Improving cholesterol levels

Artichokes can also help improve cholesterol levels . Several studies have found that artichoke leaf extract can lead to a significant reduction in total cholesterol and LDL (bad) cholesterol levels. A 2018 study published in the journal Phytotherapy Research found that eight weeks of supplementation with artichoke leaf extract resulted in a significant reduction in both total cholesterol and LDL cholesterol levels.
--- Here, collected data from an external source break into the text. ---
(** *** Children *)
Definition same_shape (q : QueryGraph) : Prop :=
  fst <$> edges q = fst <$> edges q0 /\ length (nodes q) = length (nodes q0) /\ result_nodes q = result_nodes q0.
Lemma fresh_shape S q : fresh q0 S q -> same_shape q.
Proof. by intros [? ? ? _ _ _]. Qed.
Lemma frame_shape S q q' : same_shape q -> frame S q q' -> same_shape q'.
Proof. intros (H1 & H2 & H3) [K1 K2 K3 _ _ _]. split_and!; congruence. Qed.
Lemma tc_shape q a b : same_shape q -> tc (edge_rel q) a b <-> tc R a b.
Proof.
  intros (He & _). pose proof (edge_rel_ends q0 q He) as Hr. split; intros Ht; (induction Ht as [a b Hab|a b c Hab _ IH]; [apply tc_once; by apply Hr|eapply tc_l; [by apply Hr|exact IH]]).
Qed.
Lemma shape_searches q : same_shape q -> in_range q /\ acyclic q /\ length (nodes q) < stack.
Proof.
  intros Hs. pose proof Hs as (He & Hl & _). split_and!.
  - intros a b Hab. rewrite Hl. apply (tr_range q0 Hq0). by apply (edge_rel_ends q0 q He).
  - intros n Hn. apply (tr_acyclic q0 Hq0 n). by apply (tc_shape q).
  - by rewrite Hl.
Qed.
Definition child_edge (n : nat) (p : EdgeRef * NodeRef) : Prop := exists w, edges q0 !! p.1 = Some ((n, p.2), w).
Lemma child_pairs_shape {E} q n : same_shape q -> exists l, child_pairs (E := E) q n = Ok l /\ NoDup (snd <$> l) /\ forall p, p ∈ l <-> child_edge n p.
Proof.
  intros (He & _). rewrite child_pairs_ok by done. eexists. split; [done|].
  assert (Hel : forall e c, (e, c) ∈ ((fun e => (e, target_of q e)) <$> outgoing_edges q n) <-> child_edge n (e, c)).
  { intros e c. rewrite (child_pairs_elem HPG). unfold child_edge. cbn. split; intros (w & Hw).
    - destruct (lookup_ends q0 q e _ He Hw) as (w' & Hw'). by exists w'.
    - symmetry in He. destruct (lookup_ends q q0 e _ He Hw) as (w' & Hw'). by exists w'. }
  split; [|intros [e c]; apply Hel]. rewrite <-list_fmap_compose. apply NoDup_fmap_2_strong; [|].
  - intros e1 e2 H1 H2 Heq. cbn in Heq.
    assert (Hc : forall e, e ∈ outgoing_edges q n -> (fst <$> edges q0) !! e = Some (n, target_of q e)).
    { intros e Hin. assert (Hp : (e, target_of q e) ∈ ((fun e => (e, target_of q e)) <$> outgoing_edges q n)) by (apply list_elem_of_fmap; by exists e).
      apply Hel in Hp as (w & Hw). cbn in Hw. by rewrite list_lookup_fmap, Hw. }
    eapply NoDup_lookup; [apply (tr_simple q0 Hq0)|by apply Hc|]. rewrite Heq. by apply Hc.
  - unfold outgoing_edges, collect_edges. rewrite (ReadFacts.sort_by_perm Nat.leb). apply (edges_directed_nodup (PetgraphOk := HPG)).
Qed.
(** The direct children of a node are those it is the last parent of. *)
Lemma direct_children_shape {E} q n : same_shape q -> (forall m, tc R n m -> m ∉ visited q) ->
  exists l, direct_child_pairs (E := E) stack q n = Ok l /\ NoDup (snd <$> l) /\ forall p, p ∈ l <-> child_edge n p /\ last_parent R n p.2.
Proof.
  intros Hs Hv. destruct (child_pairs_shape (E := E) q n Hs) as (l & Hl & Hnd & Hel). destruct (shape_searches q Hs) as (Hr & Hac & Hst).
  unfold direct_child_pairs. rewrite Hl. cbn [mbind outcome_bind].
  assert (Hd : forall c, R n c -> exists b, is_direct_child (E := E) stack q n c = Ok b /\ (b = true <-> last_parent R n c)).
  { intros c Hc. destruct (searches_spec HPG (E := E) stack q n c Hr Hac Hst) as (_ & _ & b & Hb & Hbs). exists b. split; [done|]. rewrite Hbs.
    pose proof (edge_rel_ends q0 q (proj1 Hs)) as Hre. split.
    - intros Hor. destruct (last_parent_exists R (parents q0) (parents_elem q0) (tr_related q0 Hq0) n c Hc) as (d & Hdc).
      destruct (decide (n = d)) as [->|Hne]; [done|]. exfalso. pose proof (proj2 Hdc n Hc Hne) as Hnd'. destruct Hor as [Hanc|Hvis].
      + apply (tr_acyclic q0 Hq0 n). eapply tc_trans; [exact Hnd'|]. apply (tc_shape q), Hanc; [done|apply Hre; apply Hdc|done].
      + apply (Hv d Hnd'). apply Hvis; [apply Hre; apply Hdc|done].
    - intros [_ Hl']. left. intros p Hp Hne. apply (tc_shape q); [done|]. apply Hl'; [by apply Hre|done]. }
  assert (Hf : exists k, filter_m (fun p : EdgeRef * NodeRef => is_direct_child (E := E) stack q n p.2) l = Ok k /\ k `sublist_of` l /\
    forall p, p ∈ k <-> p ∈ l /\ last_parent R n p.2).
  { assert (Hc : forall p, p ∈ l -> R n p.2) by (intros p (w & Hw)%Hel; exists w; by apply list_elem_of_lookup_2 in Hw). clear Hl Hnd Hel. induction l as [|p l IH].
    - exists []. split; [done|]. split; [constructor|]. intros p. split; [by intros ?%not_elem_of_nil|]. by intros [?%not_elem_of_nil _].
    - destruct IH as (k & Hk & Hsub & Hke); [intros p' Hp'; apply Hc; by constructor|]. destruct (Hd p.2) as (b & Hb & Hbs); [apply Hc; constructor|].
      cbn [filter_m]. rewrite Hb, Hk. cbn [mbind outcome_bind]. eexists. split; [done|]. destruct b.
      + split; [by constructor|]. intros p'. rewrite !elem_of_cons, Hke. destruct Hbs as [Hbs _]. specialize (Hbs eq_refl). naive_solver.
      + split; [by constructor|]. intros p'. rewrite elem_of_cons, Hke. assert (~ last_parent R n p.2) by (by intros ?%Hbs). naive_solver. }
  destruct Hf as (k & Hk & Hsub & Hke). exists k. split; [done|]. split.
  - eapply sublist_NoDup; [exact Hnd|]. clear -Hsub. induction Hsub; cbn; by constructor.
  - intros p. by rewrite Hke, Hel.
Qed.
(** ** disconnect (disconnect_nested.rs) *)
Definition disconnect_many_to_many (parent_node : NodeRef) (rf : RelationField) (filter : Filter) : WM unit :=
  find_child_records_node ← find_children parent_node rf filter;
  _ ← disconnect_records_node debug_names idm parent_node find_child_records_node rf (Nat.max (filter_size filter) 1);
  mret tt.
Definition set_null (err : BuilderError) (null_record_id : RecordProjection) (n : Node) (links : list RecordProjection) : BResult Node :=
  match links with
  | [] => Err err
  | _ =>
      match n with
      | NodeQuery (QWrite (WQUpdateManyRecords m f a)) =>
          wq ← write_set_filter (rps_filter links) (WQUpdateManyRecords m f a);
          Ok (NodeQuery (QWrite (inject_projection_into_args null_record_id wq)))
      | n => Ok n
      end
  end.
Definition check_count (err : BuilderError) (expected : nat) (n : Node) (ids : list RecordProjection) : BResult Node :=
  if negb (length ids ≟ expected) then Err err else Ok n.
(** What is updated by a disconnect, and what is only checked: the side the relation is inlined on is updated. *)
Record DisconnectSides : Type := mkDisconnectSides {
  node_to_attach : NodeRef;
  node_to_check : NodeRef;
  model_to_update : QueryModel;
  expected_disconnects : nat;
  extractor_model_id : ModelProjection;
  null_record_id : RecordProjection;
  check_model_id : ModelProjection;
}.
Definition disconnect_sides (parent_node find_node : NodeRef) (rf child_field : RelationField) (size : nat) : BResult DisconnectSides :=
  inlined ← relation_is_inlined_in_parent idm rf;
  parent_model ← upgrade_model idm (rf_model rf);
  child_model ← upgrade_model idm (rf_model child_field);
  if inlined : bool then
    extractor_model_id ← primary_identifier idm parent_model;
    link ← linking_fields idm rf;
    null_record_id ← empty_record_projection idm link;
    check_model_id ← primary_identifier idm child_model;
    Ok (mkDisconnectSides parent_node find_node parent_model (Nat.max size 1) extractor_model_id null_record_id check_model_id)
  else
    extractor_model_id ← primary_identifier idm child_model;
    link ← linking_fields idm child_field;
    null_record_id ← empty_record_projection idm link;
    check_model_id ← primary_identifier idm parent_model;
    Ok (mkDisconnectSides find_node parent_node child_model 1 extractor_model_id null_record_id check_model_id).
Definition disconnect_one_to_x (parent_node : NodeRef) (rf : RelationField) (filter : Filter) : WM unit :=
  find_child_records_node ← find_children parent_node rf filter;
  child_field ← pure (related_field idm rf);
  if rf_is_required rf || rf_is_required child_field then violation rf
  else
    sides ← pure (disconnect_sides parent_node find_child_records_node rf child_field (filter_size filter));
    update_node ← placeholder FEmpty (model_to_update sides);
    err ← not_connected idm rf;
    _ ← edge (node_to_attach sides) update_node (ParentProjection (extractor_model_id sides) (set_null err (null_record_id sides)));
    edge (node_to_check sides) update_node (ParentProjection (check_model_id sides) (check_count err (expected_disconnects sides))).
Definition connect_nested_disconnect (parent_node : NodeRef) (rf : RelationField) (value : ParsedInputValue) (child_model : QueryModel) : WM unit :=
  relation ← pure (rf_relation idm rf);
  m2m ← pure (is_many_to_many idm relation);
  if m2m : bool then
    filters ← pure (unique_filters child_model value);
    disconnect_many_to_many parent_node rf (FOr filters)
  else
    one2one ← pure (rel_is_one_to_one idm relation);
    if one2one : bool then
      val ← pure (of_parser (try_into_value debug_parsed value));
      when (is_true val) (disconnect_one_to_x parent_node rf FEmpty)
    else if rf_is_list rf then
      filters ← pure (unique_filters child_model value);
      disconnect_one_to_x parent_node rf (FOr filters)
    else disconnect_one_to_x parent_node rf FEmpty.
(** ** The node of a record with everything nested below it (create.rs, update.rs) *)
Inductive RecordWrite : Type := WriteCreate | WriteUpdate (filter : Filter).
Definition write_of (kind : RecordWrite) (model : QueryModel) (args : WriteArgs) : WriteQuery :=
  match kind with
  | WriteCreate => WQCreateRecord model (add_datetimes idm now model args)
  | WriteUpdate filter => WQUpdateRecord model (RecordFilter_from_filter filter) (update_datetimes idm now model args)
  end.
Fixpoint write_record_node (fuel : nat) (kind : RecordWrite) (model : QueryModel) (data_map : ParsedInputMap) : WM NodeRef :=
  match fuel with
  | O => panic stack_overflow
  | S fuel => record_node (write_record_node fuel WriteCreate) (write_record_node fuel (WriteUpdate FEmpty)) model (write_of kind model) data_map
  end.
Definition create_record_node (model : QueryModel) (data_map : ParsedInputMap) : WM NodeRef :=
  write_record_node (value_depth (ParsedMap data_map)) WriteCreate model data_map.
Definition update_record_node (filter : Filter) (model : QueryModel) (data_map : ParsedInputMap) : WM NodeRef :=
  write_record_node (value_depth (ParsedMap data_map)) (WriteUpdate filter) model data_map.

(** ** Top level operations *)
(** [field.arguments.lookup(..)]: the argument is taken out of the field. *)
Definition take_argument (name : string) (field : ParsedField) : option ParsedArgument * ParsedField :=
  let '(found, rest) := lookup_argument name (pf_arguments field) in
  (found, mkParsedField (pf_name field) (pf_alias field) rest (pf_nested_fields field) (pf_schema_field field)).
Definition required_argument (name : string) (field : ParsedField) : BResult (ParsedInputValue * ParsedField) :=
  let '(found, field) := take_argument name field in
  arg ← unwrap unwrap_none found; Ok (pa_value arg, field).
Definition build_read (field : ParsedField) (model : QueryModel) : BResult ReadQuery := build_one debug_parsed idm field model.
(** create.rs *)
Definition create_record (model : QueryModel) (field : ParsedField) : WM unit :=
  taken ← pure (required_argument "data" field);
  data_map ← pure (to_map (taken : ParsedInputValue * ParsedField).1);
  create_node ← create_record_node model data_map;
  read_query ← pure (build_read taken.2 model);
  read_node ← node (NodeQuery (QRead read_query));
  _ ← graph_update (add_result_node read_node);
  id ← pure (primary_identifier idm model);
  edge create_node read_node (ParentProjection id
    (read_by_id (assertion "Expected a valid parent ID to be present for create follow-up read query."))).
(** update.rs *)
Definition unique_where (model : QueryModel) (value : ParsedInputValue) : BResult Filter :=
  where_arg ← to_map value;
  _ ← of_parser (map_assert_size 1 where_arg);
  _ ← of_parser (map_assert_non_null where_arg);
  extract_unique_filter debug_parsed idm where_arg model.
Definition update_record (model : QueryModel) (field : ParsedField) : WM unit :=
  taken ← pure (required_argument "where" field);
  filter ← pure (unique_where model (taken : ParsedInputValue * ParsedField).1);
  data ← pure (required_argument "data" taken.2);
  data_map ← pure (to_map (data : ParsedInputValue * ParsedField).1);
  update_node ← update_record_node filter model data_map;
  read_query ← pure (build_read data.2 model);
  read_node ← node (NodeQuery (QRead read_query));
  _ ← graph_update (add_result_node read_node);
  id ← pure (primary_identifier idm model);
  edge update_node read_node (ParentProjection id (read_by_id (RecordNotFound "Record to update not found."))).
(** The filter of the optional argument [where], and the field without it. *)
Definition where_filter (model : QueryModel) (field : ParsedField) : BResult (Filter * ParsedField) :=
  let '(found, field) := take_argument "where" field in
  match found with
  | Some where_arg => m ← to_map (pa_value where_arg); f ← extract_filter debug_parsed idm m model; Ok (f, field)
  | None => Ok (FEmpty, field)
  end.
Definition update_many_records (model : QueryModel) (field : ParsedField) : WM unit :=
  taken ← pure (where_filter model field);
  data ← pure (required_argument "data" (taken : Filter * ParsedField).2);
  data_map ← pure (to_map (data : ParsedInputValue * ParsedField).1);
  update_args ← pure (WriteArgsParser_from debug_parsed model data_map);
  _ ← node (NodeQuery (QWrite (WQUpdateManyRecords model (RecordFilter_from_filter taken.1) (update_datetimes idm now model (wap_args update_args)))));
  mret tt.
(** delete.rs *)
Definition fail_unless_found (n : Node) (parent_ids : list RecordProjection) : BResult Node :=
  if non_empty parent_ids then Ok n else Err (RecordNotFound "Record to delete does not exist.").
Definition delete_record (model : QueryModel) (field : ParsedField) : WM unit :=
  taken ← pure (required_argument "where" field);
  where_map ← pure (to_map (taken : ParsedInputValue * ParsedField).1);
  filter ← pure (extract_unique_filter debug_parsed idm where_map model);
  read_query ← pure (build_read taken.2 model);
  read_query ← pure (add_filter filter (QRead read_query));
  read_node ← node (NodeQuery read_query);
  delete_node ← node (NodeQuery (QWrite (WQDeleteRecord model (Some (RecordFilter_from_filter filter)))));
  _ ← insert_deletion_checks debug_names idm model read_node delete_node;
  id ← pure (primary_identifier idm model);
  _ ← edge read_node delete_node (ParentProjection id fail_unless_found);
  graph_update (add_result_node read_node).
Definition delete_many_records (model : QueryModel) (field : ParsedField) : WM unit :=
  taken ← pure (where_filter model field);
  model_id ← pure (primary_identifier idm model);
  read_query ← pure (read_ids_infallible idm model model_id (taken : Filter * ParsedField).1);
  read_query_node ← node (NodeQuery read_query);
  delete_many_node ← node (NodeQuery (QWrite (WQDeleteManyRecords model (RecordFilter_from_filter taken.1))));
  _ ← insert_deletion_checks debug_names idm model read_query_node delete_many_node;
  edge read_query_node delete_many_node ExecutionOrder.
(** upsert.rs *)
Definition upsert_record (model : QueryModel) (field : ParsedField) : WM unit :=
  taken ← pure (required_argument "where" field);
  filter ← pure (unique_where model (taken : ParsedInputValue * ParsedField).1);
  model_id ← pure (primary_identifier idm model);
  create ← pure (required_argument "create" taken.2);
  update ← pure (required_argument "update" (create : ParsedInputValue * ParsedField).2);
  read_parent_records ← pure (read_ids_infallible idm model model_id filter);
  read_parent_records_node ← node (NodeQuery read_parent_records);
  create_data ← pure (to_map create.1);
  create_node ← create_record_node model create_data;
  update_data ← pure (to_map (update : ParsedInputValue * ParsedField).1);
  update_node ← update_record_node filter model update_data;
  read_query ← pure (build_read update.2 model);
  read_node_create ← node (NodeQuery (QRead read_query));
  read_node_update ← node (NodeQuery (QRead read_query));
  _ ← graph_update (add_result_node read_node_create);
  _ ← graph_update (add_result_node read_node_update);
  if_node ← node (NodeFlow default_if);
  _ ← edge read_parent_records_node if_node (ParentProjection model_id if_found);
  _ ← edge if_node update_node Then;
  _ ← edge if_node create_node Else;
  _ ← edge update_node read_node_update (ParentProjection model_id
        (read_by_id (assertion "Expected a valid parent ID to be present for create follow-up for upsert query.")));
  edge create_node read_node_create (ParentProjection model_id
    (read_by_id (assertion "Expected a valid parent ID to be present for update follow-up for upsert query."))).
(* ===== verification/WriteFacts.v ===== *)
(** * The graphs of write operations

    Every handler of a nested write grows the graph below the node of the
    parent; so does the recursion over the data, and the graphs of all
    operations are in range and without cycles. *)
From stdpp Require Import sorting relations.
From S2P Require Import Prelude Effects SqlSchema Dml Converter Models Projections Filters QueryAst QueryGraph GraphFacts GraphRules NestedRead Interpreter QueryDocument ReadBuilder WriteBuilder WriteQueries BuildFacts.

(** ** Branches *)
Lemma violation_never `{VT : ValueTypes} {JN : JsonNumbers} {PG : Petgraph} {A} (idm : InternalDataModel) rf q (a : A) q' : violation idm rf q <> (Ok a, q').
Proof. unfold violation. intros (v & q1 & _ & H)%bind_inv. done. Qed.
Ltac go q0 H :=
  lazymatch type of H with
  | mbind _ _ _ = _ => step q0 H; go q0 H
  | (if ?b then _ else _) _ = _ => destruct b; go q0 H
  | when ?b _ _ = _ => destruct b; unfold when in H; go q0 H
  | (match ?x with _ => _ end) _ = _ => destruct x; go q0 H
  | violation _ _ _ = _ => exfalso; by apply violation_never in H
  | _ => inv_step q0 H
  end.
Section handlers.
Context `{VT : ValueTypes} {VO : ValueOrd VT} `{IT : Itertools} {JN : JsonNumbers} {PG : Petgraph} (HPG : PetgraphOk PG).
Context (debug_parsed : ParsedInputValue -> string) (debug_names : list string -> string) (idm : InternalDataModel) (now : PrismaValue).
Context (collect_set : list RecordProjection -> list RecordProjection).
Implicit Types (q : QueryGraph).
This suggests that artichokes may be a useful dietary supplement for those who want to support their heart health and reduce their risk of cardiovascular disease. 



Finally, artichokes are rich in antioxidants , which can help protect the body from oxidative stress and inflammation. A 2020 study published in the journal Nutrients found that artichoke leaf extract may improve antioxidant status in people with metabolic syndrome. This suggests that artichokes may be a useful dietary supplement for those looking to reduce inflammation and support overall health. 

In summary, artichokes are a nutritious vegetable with a number of potential health benefits. They can support gut and liver health, improve cholesterol levels and provide antioxidants. While more research is needed to fully understand the mechanisms underlying these effects, as well as the optimal dosage and duration of supplementation, incorporating artichokes into the diet can be an easy and tasty way to support overall health. 




  1. Bae, JY, Kim, SH, Kim, SH, Heo, JD, Lee, SH, & Kim, JH (2020). Artichoke Leaf Extract Improves Inflammatory Intestinal Injury in Lipopolysaccharide-Stimulated Caco-2 Cells and Experimental Colitis Mice. Journal of medicinal foods, 23(5), 471-479. 
  2. Kazemi, S., Yaghoobi, N., Mozaffari-Khosravi, H., & Ghayour-Mobarhan, M. (2018). Effect of artichoke leaf extract on lipid profile and oxidative stress in hyperlipidemic subjects: A randomized controlled trial. Phytotherapy research, 32(2), 344-349. 
  3. Hajiani, E., Bahreini, A., Shirzad, H., Pakdaman, H., Malekzadeh, P., & Rafiei, R. (2019). The Effect of Artichoke Leaf Extract on Alanine Aminotransferase and Aspartate Aminotransferase in Patients with Non-alcoholic Steatohepatitis. Journal of medicinal food, 22(2), 201-206. 
  4. Pereira, RM, De Abreu, IC, Guerra, JF, Teixeira, AM, Lima, WG, & Pedrosa, ML (2020). Artichoke Leaf Extract Enhances Antioxidant Status and Improves Mitochondrial Function and Biogenesis in the Liver of Rats with Metabolic Syndrome. Nutrients, 12(5), 1365. 
  5. Mozhgan Moradi, Ghazale Sohrabi, Mojgan Golbidi, Samira Yarmohammadi, Niloofar Hemati, Marilyn S. Campbell, Sajjad Moradi, Mohammad ali Hojjati Kermani, Mohammad Hosein Farzaei, Effects of artichoke on blood pressure: A systematic review and meta-analysis, Complementary Therapies in Medicine, Volume 57, 2021, 102668, ISSN 0965-2299, . 
  6. Panahi Y, Kianpour P, Mohtashami R, et al. Efficacy of artichoke leaf extract in non-alcoholic fatty liver disease: A pilot double-blind randomized controlled trial. Phytotherapy Research. 2018; 32: 1382–1387.